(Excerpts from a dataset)
■ ■ ■ ■ ■ ■ ■

(** C7 fails as stated: on a disk that refuses the write, an entry is
    discarded from the journal and no line reaches the archive.  Four
    receipts of four new keys on an empty controller raise four alerts; the
    fourth discards the first, and the write fails. *)
Lemma archive_ecriture_perdue :
  exists w',
    executer [OpAjout "A" 1; OpAjout "B" 3; OpAjout "C" 2; OpAjout "D" 4]
      (init [] [false]) = Ok tt w'
    /\ ejectees w' = [message_alerte "A1" 1]
    /\ archive w' = []
    /\ archive w' <> [] ++ map ligne_archive (ejectees w').
Proof.
  eexists. split; [vm_compute; reflexivity |].
  split; [reflexivity |]. split; [reflexivity |]. discriminate.
Qed.

(** C7 (as amended): over any run in which every write to the archive
    succeeds, the text appended to the archive
    file is, in order, one line [[ARCHIVE] <message>\n] per entry discarded
    from the journal, with the message verbatim.  A record that discards an
    entry appends exactly its line, a record that discards nothing appends
    nothing, and a resolution appends nothing and discards nothing. *)
Theorem archive_ordre (ops : list Op) (fichier : list string)
    (message cle : string) (w : Monde) :
  journal_borne w -> fiable (disque w) ->
  archive w = fichier ++ map ligne_archive (ejectees w) ->
  (exists w',
     executer ops w = Ok tt w'
     /\ archive w' = fichier ++ map ligne_archive (ejectees w'))
  /\ ligne_archive message = "[ARCHIVE] " +:+ message +:+ Py.nl
  /\ (exists w',
        _enregistrer_dans_log message w = Ok tt w'
        /\ (ejectees w' = ejectees w /\ archive w' = archive w
            \/ exists e,
                 ejectees w' = ejectees w ++ [e]
                 /\ archive w' = archive w ++ [ligne_archive e]))
  /\ (exists w',
        _nettoyer_alerte_resolue cle w = Ok tt w'
        /\ ejectees w' = ejectees w /\ archive w' = archive w).
Proof.
  intros Hb Hf Ha. split; [| split; [reflexivity | split]].
  - destruct (fidele_executer fichier ops w) as (w' & H & _ & _ & Ha');
      [repeat split; assumption |].
    exists w'. split; [exact H | exact Ha'].
  - destruct (enregistrer_spec message w Hb) as (w' & H & _ & _ & Hcas).
    exists w'. split; [exact H |].
    destruct Hcas as [(_ & _ & He & Har & _) | (e & reste & _ & _ & _ & He & _ & Har)].
    + left. split; assumption.
    + right. exists e. split; [exact He |]. apply Har, Hf.
  - rewrite nettoyer_spec by exact Hb. eexists. split; [reflexivity |].
    simpl. split; [apply app_nil_r | reflexivity].
Qed.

■ ■ ■ ■ ■ ■ ■

Please repeat each entry exactly as written.

◆ Answer area ◆
(** C7 fails as stated: on a disk that refuses the write, an entry is
    discarded from the journal and no line reaches the archive.  Four
    receipts of four new keys on an empty controller raise four alerts; the
    fourth discards the first, and the write fails. *)
Lemma archive_ecriture_perdue :
  exists w',
    executer [OpAjout "A" 1; OpAjout "B" 3; OpAjout "C" 2; OpAjout "D" 4]
      (init [] [false]) = Ok tt w'
    /\ ejectees w' = [message_alerte "A1" 1]
    /\ archive w' = []
    /\ archive w' <> [] ++ map ligne_archive (ejectees w').
Proof.
  eexists. split; [vm_compute; reflexivity |].
  split; [reflexivity |]. split; [reflexivity |]. discriminate.
Qed.

(** C7 (as amended): over any run in which every write to the archive
    succeeds, the text appended to the archive
    file is, in order, one line [[ARCHIVE] <message>\n] per entry discarded
    from the journal, with the message verbatim.  A record that discards an
    entry appends exactly its line, a record that discards nothing appends
    nothing, and a resolution appends nothing and discards nothing. *)
Theorem archive_ordre (ops : list Op) (fichier : list string)
    (message cle : string) (w : Monde) :
  journal_borne w -> fiable (disque w) ->
  archive w = fichier ++ map ligne_archive (ejectees w) ->
  (exists w',
     executer ops w = Ok tt w'
     /\ archive w' = fichier ++ map ligne_archive (ejectees w'))
  /\ ligne_archive message = "[ARCHIVE] " +:+ message +:+ Py.nl
  /\ (exists w',
        _enregistrer_dans_log message w = Ok tt w'
        /\ (ejectees w' = ejectees w /\ archive w' = archive w
            \/ exists e,
                 ejectees w' = ejectees w ++ [e]
                 /\ archive w' = archive w ++ [ligne_archive e]))
  /\ (exists w',
        _nettoyer_alerte_resolue cle w = Ok tt w'
        /\ ejectees w' = ejectees w /\ archive w' = archive w).
Proof.
  intros Hb Hf Ha. split; [| split; [reflexivity | split]].
  - destruct (fidele_executer fichier ops w) as (w' & H & _ & _ & Ha');
      [repeat split; assumption |].
    exists w'. split; [exact H | exact Ha'].
  - destruct (enregistrer_spec message w Hb) as (w' & H & _ & _ & Hcas).
    exists w'. split; [exact H |].
    destruct Hcas as [(_ & _ & He & Har & _) | (e & reste & _ & _ & _ & He & _ & Har)].
    + left. split; assumption.
    + right. exists e. split; [exact He |]. apply Har, Hf.
  - rewrite nettoyer_spec by exact Hb. eexists. split; [reflexivity |].
    simpl. split; [apply app_nil_r | reflexivity].
Qed.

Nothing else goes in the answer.